Azure Synapse : Use single session for multiple notebooks in pipeline

Bitchiko Tchelidze 6 Reputation points
2021-12-22T10:52:05.49+00:00

I have multiple notebooks in pipeline, problem is that, each notebook spins up its own Spark session which takes time. I want to define some kind of "Group" of notebooks so that all the notebooks in that group will REUSE the same session. Is that possible ? or every notebook should be run in a separate dedicated session ?

.NET
.NET
Microsoft Technologies based on the .NET software framework.
3,415 questions
Azure Synapse Analytics
Azure Synapse Analytics
An Azure analytics service that brings together data integration, enterprise data warehousing, and big data analytics. Previously known as Azure SQL Data Warehouse.
4,422 questions
{count} vote

1 answer

Sort by: Most helpful
  1. PRADEEPCHEEKATLA-MSFT 78,331 Reputation points Microsoft Employee
    2021-12-22T11:57:19.697+00:00

    Hello @BitchikoTchelidze-5514,

    Thanks for the question and using MS Q&A platform.

    Unfortunately, you cannot use single Apache Spark session for multiple notebooks/users.

    Reason: Azure Synapse provides purpose-built engines for specific use cases. Apache Spark for Synapse is designed as a job service and not a cluster model. There are two scenarios where people ask for a multi-user cluster model.

    Scenario #1: Many users accessing a cluster for serving data for BI purposes.

    The easiest way of accomplishing this task is to cook the data with Spark and then take advantage of the serving capabilities of Synapse SQL to that they can connect Power BI to those datasets.

    Scenario #2: Having multiple developers on a single cluster to save money.

    To satisfy this scenario, you should give each developer a serverless Spark pool that is set to use a small number of Spark resources. Since serverless Spark pools don’t cost anything, until they are actively used minimizes the cost when there are multiple developers. The pools share metadata (Spark tables) so they can easily work with each other.

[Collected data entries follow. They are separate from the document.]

(* ===== verification/TokenBucket.v ===== *)
(** * TokenBucket: the bandwidth limit of Aperture

    Models [src/aperture/aperture/TokenBucket.cpp].  Clock readings of
    [boost::chrono::steady_clock] are nanoseconds; [drip] reads the clock twice, so each
    operation takes both readings.  The byte counters are [size_t] with their wrap-around,
    the product of the rate and the elapsed time is a 64-bit signed integer. *)
From S2P Require Import Prelude.
#[local] Open Scope Z_scope.

Record TokenBucket := mkBucket { _maxBurst : Z; _tokens : Z; _lastDrip : Z; _tokensPerMS : Z }.

(** Nanoseconds in a millisecond. *)
Definition MS : Z := 1000000.

Definition DRIP_PERIOD_PERIOD_MS : Z := 15.

(** The constructor; [maxBandwidth] is an [int]. *)
Definition new_bucket (maxBandwidth now : Z) : TokenBucket :=
  let maxBurst := u64 maxBandwidth in
  let tokensPerMS := Z.quot maxBandwidth 1000 in
  mkBucket maxBurst maxBurst now (if tokensPerMS <=? 0 then 1 else tokensPerMS).

Definition drip (b : TokenBucket) (now now' : Z) : bool * TokenBucket :=
  let deltaTime := Z.quot (now - _lastDrip b) MS in
  if deltaTime <=? 0 then (false, b)
  else
    let tokens := u64 (i64 (_tokensPerMS b * deltaTime)) in
    (true, mkBucket (_maxBurst b) (Z.min (u64 (_tokens b + tokens)) (_maxBurst b)) now' (_tokensPerMS b)).

Definition removeTokens (b : TokenBucket) (amount now now' : Z) : bool * TokenBucket :=
  let '(_, b) := drip b now now' in
  if amount <=? _tokens b then (true, mkBucket (_maxBurst b) (u64 (_tokens b - amount)) (_lastDrip b) (_tokensPerMS b))
  else (false, b).

Definition getMaxBurst (b : TokenBucket) : Z := _maxBurst b.

(** A sequence of calls of [removeTokens] with their clock readings, and the bytes granted. *)
Record call := mkCall { amount : Z; now1 : Z; now2 : Z }.

Fixpoint calls (b : TokenBucket) (cs : list call) : Z * TokenBucket :=
  match cs with
  | [] => (0, b)
  | c :: cs =>
      let '(ok, b) := removeTokens b (amount c) (now1 c) (now2 c) in
      let '(n, b) := calls b cs in
      ((if ok : bool then amount c else 0) + n, b)
  end.

(** The clock does not go back: all readings are at least [t], in order, and the last is [e]. *)
Fixpoint clocked (t : Z) (cs : list call) (e : Z) : Prop :=
  match cs with
  | [] => t = e
  | c :: cs => 0 <= amount c /\ t <= now1 c <= now2 c /\ clocked (now2 c) cs e
  end.

(** ** One operation *)

Definition bucket_ok (b : TokenBucket) : Prop := 0 <= _tokens b <= _maxBurst b /\ _maxBurst b < 2 ^ 64 /\ 1 <= _tokensPerMS b < 2 ^ 31.

Lemma new_bucket_ok maxBandwidth now : is_i32 maxBandwidth -> bucket_ok (new_bucket maxBandwidth now).
Proof.
  intros Hi. unfold bucket_ok, new_bucket, is_i32 in *. cbn [_maxBurst _tokens _tokensPerMS]. pose proof (u64_range maxBandwidth) as Hu. unfold is_u64 in Hu.
  split; [lia|]. split; [lia|]. case_bool; zbool; [lia|].
  destruct (Z.le_gt_cases 0 maxBandwidth).
  - rewrite Z.quot_div_nonneg in * by lia. dlia.
  - pose proof (Z.quot_opp_l maxBandwidth 1000 ltac:(lia)). rewrite (Z.quot_div_nonneg (- maxBandwidth)) in * by lia. dlia.
Qed.

Lemma u64_le x : 0 <= x -> u64 x <= x.
Proof. intros Hx. apply Z.mod_le; lia. Qed.

(** A signed product that wraps is still not larger, once it is a [size_t]. *)
Lemma u64_i64_le x : 0 <= x -> 0 <= u64 (i64 x) <= x.
Proof.
  intros Hx. unfold u64, i64. rewrite Zminus_mod_idemp_l. replace (x + 2 ^ 63 - 2 ^ 63) with x by lia.
  pose proof (Z.mod_pos_bound x (2 ^ 64) ltac:(lia)). pose proof (Z.mod_le x (2 ^ 64) Hx ltac:(lia)). lia.
Qed.

(** The tokens that [drip] adds, and where it leaves its clock. *)
Lemma drip_spec b now now' : bucket_ok b -> now <= now' ->
  let b' := (drip b now now').2 in
  bucket_ok b' /\ _maxBurst b' = _maxBurst b /\ _tokensPerMS b' = _tokensPerMS b /\
  (b' = b /\ now - _lastDrip b < MS \/
   _lastDrip b' = now' /\ MS <= now - _lastDrip b /\ (_tokens b' - _tokens b) * MS <= _tokensPerMS b * (now - _lastDrip b)).
Proof.
  intros Hok Hn. unfold drip. set (d := now - _lastDrip b). cbn zeta. unfold MS.
  destruct (Z.leb_spec (Z.quot d 1000000) 0) as [Hq|Hq]; cbn [snd].
  - split; [done|]. split; [done|]. split; [done|]. left. split; [done|].
    destruct (Z.le_gt_cases 0 d); [|lia]. rewrite Z.quot_div_nonneg in Hq by lia. dlia.
  - destruct (Z.le_gt_cases 0 d) as [Hd|Hd]; [|pose proof (Z.quot_opp_l d 1000000 ltac:(lia)); rewrite (Z.quot_div_nonneg (- d)) in * by lia; dlia].
    rewrite Z.quot_div_nonneg in * by lia. destruct Hok as (Ht & Hm & Hr).
    set (q := d / 1000000) in *. assert (Hqd : q * 1000000 <= d) by (unfold q; dlia).
    pose proof (u64_i64_le (_tokensPerMS b * q) ltac:(nia)) as Hp. set (p := u64 (i64 (_tokensPerMS b * q))) in *.
    pose proof (u64_le (_tokens b + p) ltac:(lia)) as Hs. pose proof (u64_range (_tokens b + p)) as Hrng. unfold is_u64 in Hrng.
    split; [unfold bucket_ok; cbn [_tokens _maxBurst _tokensPerMS]; lia|]. split; [done|]. split; [done|]. right. cbn [_lastDrip _tokens].
    split; [done|]. split; [lia|]. nia.
Qed.

(** [removeTokens] takes what it grants. *)
Lemma removeTokens_spec b n now now' : bucket_ok b -> 0 <= n -> now <= now' ->
  let '(ok, b') := removeTokens b n now now' in
  bucket_ok b' /\ _maxBurst b' = _maxBurst b /\ _tokensPerMS b' = _tokensPerMS b /\ _lastDrip b' = _lastDrip (drip b now now').2 /\
  _tokens b' = _tokens (drip b now now').2 - (if ok : bool then n else 0) /\ (ok = true <-> n <= _tokens (drip b now now').2).
Proof.
  intros Hok Hn Hle. unfold removeTokens. pose proof (drip_spec b now now' Hok Hle) as (Hok' & Hm & Hr & _). destruct (drip b now now') as [x b1]. cbn [snd] in *.
  destruct (Z.leb_spec n (_tokens b1)) as [Hle'|Hgt].
  - destruct Hok' as (Ht & Hmx & Hrt). rewrite u64_small by (unfold is_u64; lia). unfold bucket_ok. cbn [_maxBurst _tokens _lastDrip _tokensPerMS].
    repeat split; try done; lia.
  - repeat split; try done; try apply Hok'; lia.
Qed.

(** ** The rate *)

(** From the first call at [s] on: what was granted and what is left is covered by the burst and
    the rate.  The clock of the bucket is at most a millisecond behind [s]. *)
Definition covered (s granted : Z) (b : TokenBucket) : Prop :=
  bucket_ok b /\ s - MS <= _lastDrip b /\ (granted + _tokens b) * MS <= _maxBurst b * MS + _tokensPerMS b * (_lastDrip b + MS - s).

Lemma covered_first b c : bucket_ok b -> 0 <= amount c -> now1 c <= now2 c ->
  let '(ok, b') := removeTokens b (amount c) (now1 c) (now2 c) in covered (now1 c) (if ok : bool then amount c else 0) b'.
Proof.
  intros Hok Hn Hle. pose proof (removeTokens_spec b (amount c) _ _ Hok Hn Hle) as H. pose proof (drip_spec b _ _ Hok Hle) as (Hok1 & Hm1 & Hr1 & Hd).
  destruct (removeTokens b (amount c) (now1 c) (now2 c)) as [ok b']. destruct H as (Hok' & Hm & Hr & Hl & Ht & _). unfold covered, MS in *.
  split; [done|]. rewrite Hl. destruct Hok1 as (Ht1 & _). rewrite Hm1 in Ht1. destruct Hok as (_ & _ & Hrate). rewrite Hm, Hr, Ht.
  assert (Hlast : now1 c - 1000000 <= _lastDrip (drip b (now1 c) (now2 c)).2) by (destruct Hd as [[-> Hd]|(-> & _)]; lia).
  split; [done|]. destruct ok; nia.
Qed.

Lemma covered_step s g b c : covered s g b -> 0 <= amount c -> now1 c <= now2 c ->
  let '(ok, b') := removeTokens b (amount c) (now1 c) (now2 c) in covered s (g + if ok : bool then amount c else 0) b'.
Proof.
  intros (Hok & Hs & Hcov) Hn Hle. pose proof (removeTokens_spec b (amount c) _ _ Hok Hn Hle) as H. pose proof (drip_spec b _ _ Hok Hle) as (_ & _ & _ & Hd).
  destruct (removeTokens b (amount c) (now1 c) (now2 c)) as [ok b']. destruct H as (Hok' & Hm & Hr & Hl & Ht & _). unfold covered, MS in *.
  split; [done|]. rewrite Hl, Hm, Hr, Ht. destruct Hok as (_ & _ & Hrate).
  destruct Hd as [[-> _]|(-> & Hms & Hd)]; [split; [done|destruct ok; lia]|]. split; [lia|]. destruct ok; nia.
Qed.

(** The clock of the bucket is never ahead of the readings. *)
Lemma lastDrip_le b n now now' : bucket_ok b -> 0 <= n -> now <= now' -> _lastDrip b <= now' -> _lastDrip (removeTokens b n now now').2 <= now'.
Proof.
  intros Hok Hn Hle Hl. pose proof (removeTokens_spec b n _ _ Hok Hn Hle) as H. pose proof (drip_spec b _ _ Hok Hle) as (_ & _ & _ & Hd).
  destruct (removeTokens b n now now') as [ok b']. destruct H as (_ & _ & _ & Hl' & _). cbn [snd]. rewrite Hl'. destruct Hd as [[-> _]|(-> & _)]; lia.
Qed.

Lemma calls_covered s g b cs t e : covered s g b -> _lastDrip b <= t -> clocked t cs e ->
  let '(n, b') := calls b cs in covered s (g + n) b' /\ _lastDrip b' <= e /\ _maxBurst b' = _maxBurst b /\ _tokensPerMS b' = _tokensPerMS b.
Proof.
  revert g b t. induction cs as [|c cs IH]; intros g b t Hc Hl Hcl; cbn [calls].
  - cbn in Hcl. subst t. rewrite Z.add_0_r. done.
  - destruct Hcl as (Hn & [Ht Hle] & Hcl). pose proof (covered_step s g b c Hc Hn Hle) as Hc'. destruct Hc as (Hok & _).
    pose proof (removeTokens_spec b (amount c) _ _ Hok Hn Hle) as Hsp. pose proof (lastDrip_le b (amount c) _ _ Hok Hn Hle ltac:(lia)) as Hl'.
    destruct (removeTokens b (amount c) (now1 c) (now2 c)) as [ok b1]. destruct Hsp as (_ & Hm & Hr & _). specialize (IH _ _ _ Hc' Hl' Hcl).
    destruct (calls b1 cs) as [n b']. rewrite Z.add_assoc. rewrite <- Hm, <- Hr. exact IH.
Qed.

Lemma calls_ok b cs t e : bucket_ok b -> _lastDrip b <= t -> clocked t cs e ->
  let b' := (calls b cs).2 in bucket_ok b' /\ _lastDrip b' <= e /\ _maxBurst b' = _maxBurst b /\ _tokensPerMS b' = _tokensPerMS b.
Proof.
  intros Hok Hl Hcl. destruct cs as [|c cs]; [cbn in *; subst; done|]. cbn [calls]. destruct Hcl as (Hn & [Ht Hle] & Hcl).
  pose proof (covered_first b c Hok Hn Hle) as Hc. pose proof (removeTokens_spec b (amount c) _ _ Hok Hn Hle) as Hsp. pose proof (lastDrip_le b (amount c) _ _ Hok Hn Hle ltac:(lia)) as Hl'.
  destruct (removeTokens b (amount c) (now1 c) (now2 c)) as [ok b1]. destruct Hsp as (_ & Hm & Hr & _). pose proof (calls_covered _ _ _ _ _ _ Hc Hl' Hcl) as H.
  destruct (calls b1 cs) as [n b']. cbn [snd]. destruct H as ((Hok' & _) & Hl2 & Hm2 & Hr2). rewrite Hm2, Hr2. done.
Qed.

(** The clock of the bucket does not go back. *)
Lemma calls_lastDrip_ge b cs t e : bucket_ok b -> 0 <= _lastDrip b <= t -> clocked t cs e -> 0 <= _lastDrip (calls b cs).2.
Proof.
  revert b t. induction cs as [|c cs IH]; intros b t Hok Hl Hcl; cbn [calls]; [cbn; lia|]. destruct Hcl as (Hn & [Ht Hle] & Hcl).
  pose proof (removeTokens_spec b (amount c) _ _ Hok Hn Hle) as Hsp. pose proof (drip_spec b _ _ Hok Hle) as (_ & _ & _ & Hd). pose proof (lastDrip_le b (amount c) _ _ Hok Hn Hle ltac:(lia)) as Hl'.
  destruct (removeTokens b (amount c) (now1 c) (now2 c)) as [ok b1]. destruct Hsp as (Hok1 & _ & _ & Hl1 & _). cbn [snd] in Hl'.
  assert (0 <= _lastDrip b1) by (rewrite Hl1; destruct Hd as [[-> _]|(-> & _)]; lia). specialize (IH b1 (now2 c) Hok1 ltac:(lia) Hcl). by destruct (calls b1 cs).
Qed.

(** C28. The limit holds in every time window.  Take a bucket made with the bandwidth
    [maxBandwidth] (bytes per second) and any calls [before] of [removeTokens].  The bytes granted
    by the calls that follow, of which the first reads the clock at [s] and the last at [e], are at most
    the burst plus the rate times the length of the window and one millisecond.  The rate per millisecond is
    a thousandth of the bandwidth, and at least 1. *)
Theorem bucket_rate_limit maxBandwidth t0 before t c cs e :
  0 <= maxBandwidth < 2 ^ 31 -> clocked t0 before t -> clocked t (c :: cs) e ->
  let b := (calls (new_bucket maxBandwidth t0) before).2 in
  (calls b (c :: cs)).1 * MS <= maxBandwidth * MS + Z.max 1 (maxBandwidth / 1000) * (e - now1 c + MS).
Proof.
  intros Hb Hbef Hcl b. assert (Hok : bucket_ok (new_bucket maxBandwidth t0)) by (apply new_bucket_ok; unfold is_i32; lia).
  destruct (calls_ok _ before t0 t Hok (Z.le_refl t0) Hbef) as (Hok' & Hl & Hm & Hr). fold b in Hok', Hl, Hm, Hr.
  cbn [calls]. destruct Hcl as (Hn & [Ht Hle] & Hcl).
  pose proof (covered_first b c Hok' Hn Hle) as Hc. pose proof (removeTokens_spec b (amount c) _ _ Hok' Hn Hle) as Hsp. pose proof (lastDrip_le b (amount c) _ _ Hok' Hn Hle ltac:(lia)) as Hl'.
  destruct (removeTokens b (amount c) (now1 c) (now2 c)) as [ok b1]. destruct Hsp as (_ & Hm1 & Hr1 & _). pose proof (calls_covered _ _ _ _ _ _ Hc Hl' Hcl) as H.
  destruct (calls b1 cs) as [n b']. cbn [fst]. destruct H as ((Hok2 & Hs & Hcov) & Hl2 & Hm2 & Hr2).
  rewrite Hm2, Hm1, Hm, Hr2, Hr1, Hr in Hcov. destruct Hok2 as (Htk & _ & Hrt). unfold new_bucket in Hcov. cbn [_maxBurst _tokensPerMS] in Hcov.
  rewrite u64_small in Hcov by (unfold is_u64; lia). rewrite Z.quot_div_nonneg in Hcov by lia.
  replace (if maxBandwidth / 1000 <=? 0 then 1 else maxBandwidth / 1000) with (Z.max 1 (maxBandwidth / 1000)) in Hcov by (destruct (Z.leb_spec (maxBandwidth / 1000) 0); lia).
  set (r := Z.max 1 (maxBandwidth / 1000)) in *. assert (1 <= r) by lia. unfold MS in *. nia.
Qed.

Lemma bucket_rate_limit_witness :
  let b := (calls (new_bucket 5000 0) [mkCall 5000 10 20]).2 in
  (calls b [mkCall 4 1000020 1000030; mkCall 10 3000030 3000030]).1 = 14 /\ 14 * MS <= 5000 * MS + 5 * (2000010 + MS).
Proof.
  split; [reflexivity|].
  apply (bucket_rate_limit 5000 0 [mkCall 5000 10 20] 20 (mkCall 4 1000020 1000030) [mkCall 10 3000030 3000030] 3000030); cbn; lia.
Defined.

    Spark instances are created when you connect to a Spark pool, create a session, and run a job. As multiple users may have access to a single Spark pool, a new Spark instance is created for each user that connects.

    For more details, refer to Azure Synapse Analytics frequently asked questions and Apache Spark in Azure Synapse Analytics Core Concepts - Examples.

    Hope this will help. Please let us know if any further queries.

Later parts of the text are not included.